** Extracted material follows **
(** Two levels of recursion are all that is ever used: deeper stacks change
    nothing, and in particular [RecursionError] does not come from here. *)
Lemma fit_rec_stable (d d' : nat) E self star fastfit :
  fit_rec (S (S d)) E self star fastfit = fit_rec (S (S d')) E self star fastfit.
Proof.
  cbn [fit_rec]. apply fit_body_ext.
  apply (initialize_body_stable d d').
Qed.

(** The two methods satisfy the equations of the source. *)
Lemma fit_unfold E self star fastfit :
  fit E self star fastfit = fit_body (initialize E self) E self star fastfit.
Proof.
  unfold fit, initialize, recursion_limit.
  change 1000%nat with (S (S 998)) at 1. cbn [fit_rec]. apply fit_body_ext.
  change 1000%nat with (S 999). apply (initialize_body_stable 998 999).
Qed.

Lemma initialize_unfold E self star :
  initialize E self star = initialize_body (fit E self) E self star.
Proof. reflexivity. Qed.

Section BasisRoundTrip.

Variables scale g1 g2 : R.
Hypothesis scale_pos : 0 < scale.
Hypothesis g_lt_1 : g1 ^ 2 + g2 ^ 2 < 1.

Local Abbreviation G := (g1 ^ 2 + g2 ^ 2).
Local Abbreviation E0 := (unnormalized_e0 scale g1 g2).

Lemma G_range : 0 <= G < 1.
Proof. split; [nra | exact g_lt_1]. Qed.

Lemma of_g_valid : Shear.of_g g1 g2 = ok (Shear.mk (g1, g2)).
Proof.
  unfold Shear.of_g. destruct (Rlt_dec _ _) as [H|H]; [|reflexivity].
  exfalso. pose proof G_range as [H0 H1].
  assert (Hs : sqrt (g1 * g1 + g2 * g2) < sqrt 1).
  { apply sqrt_lt_1; nra. }
  rewrite sqrt_1 in Hs. lra.
Qed.

(** The distortion of a valid shear leaves [((1-G)/(1+G))^2] under the root. *)
Lemma one_minus_distortion :
  1 - (g1 * Shear._g2e G) ^ 2 - (g2 * Shear._g2e G) ^ 2 = ((1 - G) / (1 + G)) ^ 2.
Proof.
  pose proof G_range. unfold Shear._g2e.
  replace ((g1 * (2 / (1 + G))) ^ 2) with (4 * g1 ^ 2 / (1 + G) ^ 2) by (field; lra).
  replace ((g2 * (2 / (1 + G))) ^ 2) with (4 * g2 ^ 2 / (1 + G) ^ 2) by (field; lra).
  replace (4 * g1 ^ 2 / (1 + G) ^ 2 ) with (4 * (G - g2 ^ 2) / (1 + G) ^ 2)
    by (field; lra).
  field. lra.
Qed.

Lemma E0_pos : 0 < E0.
Proof.
  pose proof G_range. unfold unnormalized_e0.
  apply Rdiv_lt_0_compat; [|lra].
  apply Rmult_lt_0_compat; [|lra]. nra.
Qed.

Lemma to_unnormalized_value :
  convert_to_unnormalized_basis scale g1 g2
  = ok (E0, g1 * Shear._g2e G * E0, g2 * Shear._g2e G * E0).
Proof.
  pose proof G_range. pose proof E0_pos.
  unfold convert_to_unnormalized_basis. rewrite of_g_valid, rbind_ok.
  unfold Shear.e1, Shear.e2, Shear.absgsq, Shear.g1, Shear.g2. cbn [Shear._g fst snd].
  rewrite one_minus_distortion.
  replace (4 * scale ^ 4 / ((1 - G) / (1 + G)) ^ 2) with (E0 * E0)
    by (unfold unnormalized_e0; field; lra).
  rewrite sqrt_square by lra. reflexivity.
Qed.
Lemma verify_token_access_live st tok now t :
  t ∈ token_tbl st -> live_token settings tok now t ->
  exists t', fst (run_request (verify_token_access settings tok now) st) = inl t'.
Proof.
  intros Hin Hl. rewrite verify_token_access_run. cbn [fst].
  destruct (find _ _) as [t'|] eqn:Hf; [by eexists|].
  apply list_elem_of_In in Hin.
  pose proof (find_none _ _ Hf _ Hin) as Hb. cbn beta in Hb.
  apply live_token_iff in Hl. congruence.
Qed.

(** C4. Token verification returns a session exactly when some stored token
    row carries the presented string and was created no earlier than
    [now - max_age]; the row returned is such a row, a row created exactly at
    [now - max_age] is accepted, and every failure, whether the string was
    never issued or its rows have expired, is the one exception 401
    "Token invalid or expired". Verification stores nothing. *)
Theorem verify_token_access_spec (st : Store) (tok : string) (now : datetime) :
  let out := run_request (verify_token_access settings tok now) st in
  ((exists t, fst out = inl t) <->
   (exists t, t ∈ token_tbl st /\ token t = tok /\ created_at t >= now - max_age settings))
  /\ (forall t, fst out = inl t ->
        t ∈ token_tbl st /\ token t = tok /\ created_at t >= now - max_age settings)
  /\ (forall t, t ∈ token_tbl st -> token t = tok ->
        created_at t = now - max_age settings -> exists t', fst out = inl t')
  /\ ((forall t, fst out <> inl t) ->
        fst out = inr (HTTPException 401 "Token invalid or expired"
                                     [("WWW-Authenticate", "Bearer")]))
  /\ snd out = st.
Proof.
  cbn zeta. split; [split|split; [|split; [|split]]].
  - intros [t Ht]. exists t. by apply verify_token_access_inl in Ht.
  - intros (t & Hin & Hl). eapply verify_token_access_live; [done|]. exact Hl.
  - intros t Ht. by apply verify_token_access_inl in Ht.
  - intros t Hin Htok Hc. eapply verify_token_access_live; [done|].
    split; [done | lia].
  - rewrite verify_token_access_run. cbn [fst].
    destruct (find _ _) as [t|]; [|reflexivity]. intros H. by destruct (H t).
  - by rewrite verify_token_access_run.
Qed.
(** [sent_at] is what [Utils.now_utc()] returned on entry.  Messages
    are put in the outbox as the handler asks for them. *)
Definition on_voice (self : TelegramBot) (message : Message) (sent_at : str)
    : io unit :=
  let user := from_user message in
  match voice message with
  | None => raise AttributeError
  | Some voice =>
      let file_id := file_id voice in
      send (Answer MSG_VOICE_PROCESSING);;
      try_except
        (ogg_bytes ← download_voice file_id;
         text ← transcribe ogg_bytes;
         if len text <? 5
         then send (EditText RECOGNITION_FAILED)
         else
           summary ← LLM.summarize (llm self) text;
           record_id ← on_db (fun d =>
             DB.save_message d file_id text summary sent_at
               (user_id user) (username user));
           edit_replying (SUMMARY_REPLY_HEADER record_id summary))
        (fun _ => send (EditText PROCESSING_FAILED))
  end.

(** The answer after [delete_record_by_id]. *)
Definition delete_by_id (record_id : Z) : io unit :=
  deleted ← try_db (fun d => DB.delete_record_by_id d record_id);
  if deleted : bool
  then send (Answer (MSG_DELETE_SUCCESS record_id))
  else send (Answer MSG_DELETE_NOT_FOUND).

Definition delete_by_file_id (file_id : str) : io unit :=
  deleted ← on_db (fun d => DB.delete_record_by_telegram_file_id d file_id);
  if deleted : bool
  then send (Answer VOICE_RECORD_DELETED)
  else send (Answer MSG_DELETE_NOT_FOUND).

Definition on_delete_command (message : Message) : io unit :=
  match text message with
  | None => raise AttributeError
  | Some raw =>
      let text := strip raw in
      match search_trailing_id text with
      | Some digits => delete_by_id (int digits)
      | None =>
          match reply_to_message message with
          | Some reply =>
              match reply_voice reply with
              | Some voice => delete_by_file_id (file_id voice)
              | None =>
                  match reply_text reply ≫= match_leading_id with
                  | Some digits => delete_by_id (int digits)
                  | None => send (Answer DELETE_USAGE)
                  end
              end
          | None => send (Answer DELETE_USAGE)
          end
      end
  end.
(** Specification vocabulary for the loader. *)

(** ** The loader *)

Lemma scan_cutoff_spec width idx rs :
  2 <= width ->
  scan_cutoff width idx rs
  = Return ((fun p => (idx + p.1)%nat) <$> list_find is_role_line rs).
Proof.
  intros Hw. revert idx. induction rs as [|row rest IH]; intros idx; [reflexivity|].
  cbn [scan_cutoff list_find]. unfold iloc.
  destruct (Nat.ltb_spec 1 width) as [_|Hlt]; [|lia].
  unfold is_role_line at 1. destruct (decide (row !! 1%nat = Some "Role")) as [E|E].
  - rewrite bool_decide_eq_true_2 by exact E. simpl. do 3 f_equal. lia.
  - rewrite bool_decide_eq_false_2 by exact E. rewrite IH.
    destruct (list_find is_role_line rest) as [[k x]|]; simpl; [|reflexivity].
    do 3 f_equal. lia.
Qed.

Lemma index_of_lookup name names i :
  index_of name names = Some i -> names !! i = Some name.
Proof.
  revert i. induction names as [|n rest IH]; intros i; simpl; [discriminate|].
  destruct (decide (n = name)) as [->|Hne].
  - rewrite bool_decide_eq_true_2 by reflexivity. intros [= <-]. reflexivity.
  - rewrite bool_decide_eq_false_2 by exact Hne.
    destruct (index_of name rest) as [k|]; simpl; [|discriminate].
    intros [= <-]. simpl. apply IH. reflexivity.
Qed.

(** A header with the two columns has at least two columns. *)
Lemma two_columns names i j :
  index_of "Name" names = Some i -> index_of "Work Hours" names = Some j ->
  2 <= length names.
Proof.
  intros Hi Hj. apply index_of_lookup in Hi, Hj.
  assert (i <> j) by (intros ->; congruence).
  apply lookup_lt_Some in Hi, Hj. lia.
Qed.

Lemma read_pos_csv_readable csv_path m full i j :
  csv_files (files m) !! csv_path = Some (inr full) ->
  index_of "Name" (columns full) = Some i ->
  index_of "Work Hours" (columns full) = Some j ->
  read_pos_csv csv_path m
  = (Return (Some (dropna (convert_hours (select_columns i j (usable_rows full))))),
     {| files := files m; log := log m ++ loader_log csv_path full i j |}).
Proof.
  intros Hf Hi Hj.
  pose proof (two_columns _ _ _ Hi Hj) as Hw.
  unfold read_pos_csv, try_except, read_pos_csv_body, loader_log, usable_rows, cutoff_row.
  unfold mbind, M_bind, pd_read_csv_usecols, mbind, M_bind, pd_read_csv, lift.
  rewrite Hf. rewrite (scan_cutoff_spec _ _ _ Hw).
  destruct m as [w lg]. simpl in Hf |- *.
  destruct (list_find is_role_line (rows full)) as [[k line]|] eqn:Hfind; simpl.
  - rewrite Hf, Hi, Hj. simpl.
    destruct (List.filter _ (select_columns i j (take k (rows full)))); simpl;
      rewrite <- ?app_assoc; reflexivity.
  - rewrite Hf, Hi, Hj. simpl. rewrite firstn_all.
    destruct (List.filter _ (select_columns i j (rows full))); simpl;
      rewrite <- ?app_assoc; reflexivity.
Qed.

Lemma usable_rows_lookup full n line :
  usable_rows full !! n = Some line ->
  rows full !! n = Some line.
Proof.
  unfold usable_rows. destruct (cutoff_row full) as [k|]; [|auto].
  intros H. apply lookup_take_Some in H. tauto.
Qed.

Lemma usable_rows_found full k line :
  rows full !! k = Some line -> line !! 1%nat = Some "Role" ->
  (forall n l, n < k -> rows full !! n = Some l -> l !! 1%nat <> Some "Role") ->
  cutoff_row full = Some k.
Proof.
  intros Hk Hrole Hfirst. unfold cutoff_row.
  assert (E : list_find is_role_line (rows full) = Some (k, line)).
  { apply list_find_Some. split; [exact Hk|]. split; [exact Hrole|].
    intros n l Hn Hlt. apply (Hfirst n l Hlt Hn). }
  rewrite E. reflexivity.
Qed.

Lemma usable_rows_not_found full :
  (forall n l, rows full !! n = Some l -> l !! 1%nat <> Some "Role") ->
  cutoff_row full = None.
Proof.
  intros Hnone. unfold cutoff_row.
  assert (E : list_find is_role_line (rows full) = None).
  { apply list_find_None. apply Forall_forall. intros l Hl.
    apply list_elem_of_lookup in Hl. destruct Hl as [n Hn]. apply (Hnone n l Hn). }
  rewrite E. reflexivity.
Qed.

(** C4. [read_pos_csv] takes the data lines in file order up to the first
    one whose second field is the text [Role]: with that line at index
    [k], exactly the [k] lines before it are taken; without such a line,
    all lines are taken and the warning is logged. *)
Theorem cutoff_detection csv_path m full i j
    (Hfile : csv_files (files m) !! csv_path = Some (inr full))
    (Hname : index_of "Name" (columns full) = Some i)
    (Hhours : index_of "Work Hours" (columns full) = Some j) :
  exists lg,
    read_pos_csv csv_path m
    = (Return (Some (dropna (convert_hours
                       (select_columns i j (usable_rows full))))),
       {| files := files m; log := log m ++ lg |})
    /\ (forall k line,
          rows full !! k = Some line -> line !! 1%nat = Some "Role" ->
          (forall n l, n < k -> rows full !! n = Some l ->
                       l !! 1%nat <> Some "Role") ->
          usable_rows full = take k (rows full)
          /\ length (usable_rows full) = k
          /\ (WARNING, CutoffNotFound csv_path) ∉ lg)
    /\ ((forall n l, rows full !! n = Some l -> l !! 1%nat <> Some "Role") ->
        usable_rows full = rows full
        /\ (WARNING, CutoffNotFound csv_path) ∈ lg).
Proof.
  exists (loader_log csv_path full i j).
  split; [apply read_pos_csv_readable; assumption|].
  split.
  - intros k line Hk Hrole Hfirst.
    pose proof (usable_rows_found full k line Hk Hrole Hfirst) as E.
    unfold usable_rows, loader_log. rewrite E.
    split; [reflexivity|]. split.
    + rewrite length_take. apply lookup_lt_Some in Hk. lia.
    + simpl. intros Hin. apply elem_of_app in Hin. destruct Hin as [Hin|Hin].
      * destruct (List.filter _ _); [inversion Hin|].
        apply list_elem_of_singleton in Hin. discriminate.
      * apply list_elem_of_singleton in Hin. discriminate.
  - intros Hnone. pose proof (usable_rows_not_found full Hnone) as E.
    unfold usable_rows, loader_log. rewrite E.
    split; [reflexivity|]. apply elem_of_app. left. apply list_elem_of_singleton. reflexivity.
Qed.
** End of Extracted material **
- **Exercise directions**
What lines above contain the string "field"? Copy all of them.

- **Expected answer**
  replace ((g1 * (2 / (1 + G))) ^ 2) with (4 * g1 ^ 2 / (1 + G) ^ 2) by (field; lra).
  replace ((g2 * (2 / (1 + G))) ^ 2) with (4 * g2 ^ 2 / (1 + G) ^ 2) by (field; lra).
    by (field; lra).
  field. lra.
    by (unfold unnormalized_e0; field; lra).
    one whose second field is the text [Role]: with that line at index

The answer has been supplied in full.